Pascal Quignard, dans La nuit sexuelle, écrit une chose surprenante que je résume de la façon suivante : comme il y a deux sexes, il ne peut y avoir que « quatre » différences sexuelles.[7] Pour chacun des partenaires, il n’y a pas qu’une, mais deux différences à prendre en compte : la sienne pour l’autre et celle de l’autre, car on méconnait les deux. Ainsi, chaque sexe doit se débrouiller avec ses « deux » différences et celles du partenaire. Elles ne se recouvrent cependant pas, étant hétérogènes. Lacan disait qu’il nous suffit d’apprendre à compter jusqu’à quatre, mais apparemment nous sommes très loin du compte, car on ne parle que d’une, voire de deux différences sexuelles.
Le fait de ne pas avoir accès à sa propre différence sexuelle n’est pas une évidence. On se dit homme, on se dit femme. Et si nos différences nous attirent, on ne sait pas tellement à quoi elles tiennent. De même, pour nos jouissances respectives. Là nous sommes en terrain instable, ou plutôt méconnaissable. Il y a des différences, certes, mais on sait qu’elles ne sont pas qu’anatomiques et qu’elles relèvent surtout de logiques discursives différentes. Logiques qui, mises en relation et aussi en opposition, soutiennent le fantasme de chacun, ainsi que leurs jouissances.
J’ai été surprise d’entendre, en écrivant ce texte, une résonance, en langue française, entre « l’impossible » et « le Un possible ». Cette homophonie est une prouesse de la langue française. Que « l’Un possible » et « l’impossible » puissent consonner dans l’Amour ou dans le rapport sexuel des couples, c’est un exploit de la langue, même si on a du mal à l’entendre. Serait-ce à cause de l’impossibilité de faire Un avec sa « moitié sans paire » ou, encore mieux, de faire Un entre deux « moitiés sans paire » ? Ainsi, « rien ne cache autant que ce qui dévoile… », le Un possible venant cacher l’impossible dont il subsiste.

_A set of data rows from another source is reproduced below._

(** C2: [authorize] implements the policy: it allows exactly the owner and the holders of
    the permission whose attributes meet every constraint, and the reason it gives names
    the first failing check. *)
Theorem authorize_spec subject action resource :
  (allowed (authorize subject action resource) = true <-> may subject action resource) /\
  match reason (authorize subject action resource) with
  | owner_bypass => sub_isOwner subject = true
  | missing_permission => sub_isOwner subject = false /\ action ∉ sub_permissions subject
  | attribute_mismatch =>
      sub_isOwner subject = false /\ action ∈ sub_permissions subject /\
      exists r required, resource = Some r /\ requiredAttributes r = Some required /\
        ~ attributes_met (sub_attributes subject) required
  | granted => sub_isOwner subject = false /\ may subject action resource
  end.
Proof.
  split; [apply authorize_allows|].
  pose proof (authorize_allows subject action resource) as Ha. revert Ha.
  unfold authorize, hasPermission. destruct (sub_isOwner subject) eqn:Ho; simpl; [done|].
  destruct (includes _ action) eqn:Hp; simpl; reflect; [|naive_solver].
  destruct resource as [r|]; [|naive_solver].
  destruct (requiredAttributes r) as [required|] eqn:Hr; [|naive_solver].
  pose proof (satisfiesAttributes_true subject required) as Hs.
  destruct (satisfiesAttributes subject (Some required)); simpl.
  { intros Ha. split; [done|by apply Ha]. }
  intros _. repeat split; try done. exists r, required. repeat split; [done|]. by intros ?%Hs.
Qed.

Section subject_theorems.
Context {T : Type -> Type} `{!Store T, !StoreLaws T}.
Implicit Types db : AccessDb T.

(** The only path to a permission: user, group, role, permission. *)
Definition grants db (userId key : string) : Prop :=
  exists ug gr rp p,
    ug ∈ rows (userGroups db) /\ gr ∈ rows (groupRoles db) /\
    rp ∈ rows (rolePermissions db) /\ p ∈ rows (permissions db) /\
    ug_userId ug = userId /\ gr_groupId gr = ug_groupId ug /\ rp_roleId rp = gr_roleId gr /\
    perm_id p = rp_permissionId rp /\ perm_key p = key.

Lemma elem_of_permission_rows db userId key :
  key ∈ permission_rows db userId <-> grants db userId key.
Proof.
  unfold permission_rows, grants. split.
  - intros (ug & H & Hug)%list_elem_of_bind. apply list_elem_of_bind in H as (gr & H & Hgr).
    apply list_elem_of_bind in H as (rp & H & Hrp). apply elem_of_map in H as (p & -> & Hp).
    reflect. naive_solver.
  - intros (ug & gr & rp & p & Hug & Hgr & Hrp & Hp & H1 & H2 & H3 & H4 & H5).
    apply list_elem_of_bind. exists ug. split; [|reflect; naive_solver].
    apply list_elem_of_bind. exists gr. split; [|reflect; naive_solver].
    apply list_elem_of_bind. exists rp. split; [|reflect; naive_solver].
    apply elem_of_map. exists p. split; [done|]. reflect. naive_solver.
Qed.

(** C3: a subject is resolved exactly for an id that has a row of an enabled user, and its
    permissions are, each once, the keys reachable through groups and roles: there is no other
    path to access. An id without a row, as of a deleted user, resolves to nobody. *)
Theorem resolveSubject_spec db userId (Hkey : unique_key user_id (users db)) :
  match resolveSubject db userId with
  | Some s => exists user, user ∈ rows (users db) /\ user_id user = userId /\
      user_disabled user = false /\ sub_userId s = userId /\
      sub_isOwner s = user_isOwner user /\ NoDup (sub_permissions s) /\
      (forall key, key ∈ sub_permissions s <-> grants db userId key) /\
      (forall a, a ∈ sub_attributes s <-> exists row, row ∈ rows (userAttributes db) /\
         attr_userId row = userId /\ attr_key row = attribute_key a /\
         attr_value row = attribute_value a)
  | None => forall user, user ∈ rows (users db) -> user_id user = userId -> user_disabled user = true
  end.
Proof.
  unfold resolveSubject. destruct (select_first _ _) as [user|] eqn:Hs.
  2: { intros user Hu He. rewrite (select_first_key user_id _ (users db) user) in Hs;
       [done|done|done|by apply String.eqb_eq|]. intros r' ?%String.eqb_eq. congruence. }
  apply select_first_Some in Hs as [Hu He%String.eqb_eq]. subst userId.
  destruct (user_disabled user) eqn:Hd.
  { intros u Hin He. by rewrite (unique_key_inj user_id (users db) u user). }
  exists user. simpl. do 5 (split; [done|]). split; [apply NoDup_js_set|]. split.
  - intros key. by rewrite elem_of_js_set, elem_of_permission_rows.
  - intros a. unfold attribute_rows. rewrite elem_of_map. setoid_rewrite elem_of_select. split.
    + intros (row & -> & Hrow & He%String.eqb_eq). by exists row.
    + intros (row & Hrow & He & Hk & Hv). exists row. rewrite He, String.eqb_refl.
      split; [|done]. destruct a; simpl in *. congruence.
Qed.
End subject_theorems.

(** A paired display passes the guard of exactly those routes that admit devices, ask for
    one of the six display permissions and require no attribute. *)
Theorem device_guard action allowDevice resource deviceId :
  requirePermission action allowDevice resource (Some (deviceSubject deviceId)) = Proceed <->
  allowDevice = true /\ action ∈ DEVICE_READ_PERMS /\
  forall r required key c, resource = Some r -> requiredAttributes r = Some required ->
    map_get key required <> Some (Some c).
Proof.
  unfold requirePermission.
  assert (Hd : isDeviceSubject (deviceSubject deviceId) = true).
  { unfold isDeviceSubject, startsWith. simpl. by destruct deviceId. }
  rewrite Hd. destruct allowDevice; simpl; [|naive_solver].
  pose proof (authorize_allows (deviceSubject deviceId) action resource) as Hs.
  unfold may in Hs. simpl in Hs.
  destruct (allowed (authorize (deviceSubject deviceId) action resource)); simpl.
  - split; [|done]. intros _. assert (Ht : true = true) by done. apply Hs in Ht as [Ht|[Ha Hr]]; [done|].
    split; [done|]. split; [done|]. intros r required key c Hr1 Hr2 Hk.
    destruct (Hr r required Hr1 Hr2 key c Hk) as (a & Hin & _). set_solver.
  - split; [done|]. intros (_ & Ha & Hr). exfalso. enough (false = true) by done. apply Hs.
    right. split; [done|]. intros r required Hr1 Hr2 key c Hk. by destruct (Hr r required key c).
Qed.

Definition w_person : UserRow := {|
  user_id := "u1"; user_username := "ada"; user_displayName := "Ada";
  user_email := None; user_passwordHash := None; user_authProvider := "oidc";
  user_disabled := false; user_isOwner := false; user_isSystem := false;
  user_totpEnabled := false; user_totpSecret := None; user_totpRecovery := None;
  user_tokenVersion := 0; user_failedLoginCount := 0; user_lockedUntil := None;
  user_lastLoginAt := None; user_createdAt := 0; user_updatedAt := 0
|}.

(** A user in one group whose role holds one permission. *)
Definition w_access : AccessDb list := {|
  users := [w_person];
  groups := []; roles := [];
  permissions := [{| perm_id := "p1"; perm_key := "logs:read"; perm_description := "";
    perm_createdAt := 0; perm_updatedAt := 0 |}];
  rolePermissions := [{| rp_roleId := "r1"; rp_permissionId := "p1" |}];
  groupRoles := [{| gr_groupId := "g1"; gr_roleId := "r1" |}];
  userGroups := [{| ug_userId := "u1"; ug_groupId := "g1" |}];
  userAttributes := []; refreshTokens := []; settings := [] |}.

J’ai employé tout au début de mon propos certaines images qui renvoient à la lumière : bombe, étincelle, éclair, phare. Alors que Lacan, pour parler du Réel, évoque plutôt le nœud borroméen, je le cite, « en tant que la lumière n’éclaire pas, qu’il n’y a nul éclaircissement, bien plus : qu’il rejette toute lumière dans l’Imaginaire ». Et il rajoute : « Et ce que j’annonce (…) c’est justement de vous dire que l’Imaginaire, parce qu’il est lui-même de l’ordre du voile, n’en noircit pas pour autant ».[8]
L’Imaginaire ne noircit pas le Symbolique et le Réel. Il est lui-même de l’ordre du voile. Mais comment comprendre les tourments de la jouissance produits par ce qui fait la fixité du fantasme ? Cette partie vécue comme assombrie, chargée, a-t-elle un revers ? D’une part, le fantasme est suppléance au non-rapport, une fenêtre qui s’ouvre vers la rencontre avec l’autre. D’autre part, il est constitué par des « points fixes », effets de logiques discursives qui déterminent la jouissance hétérogène de chacun. Une analyse peut permettre au sujet le dévoilement, en partie, de ce qui fait la fixité de son fantasme, les impasses à répétition auxquelles nous sommes confrontés dans la rencontre avec l’autre.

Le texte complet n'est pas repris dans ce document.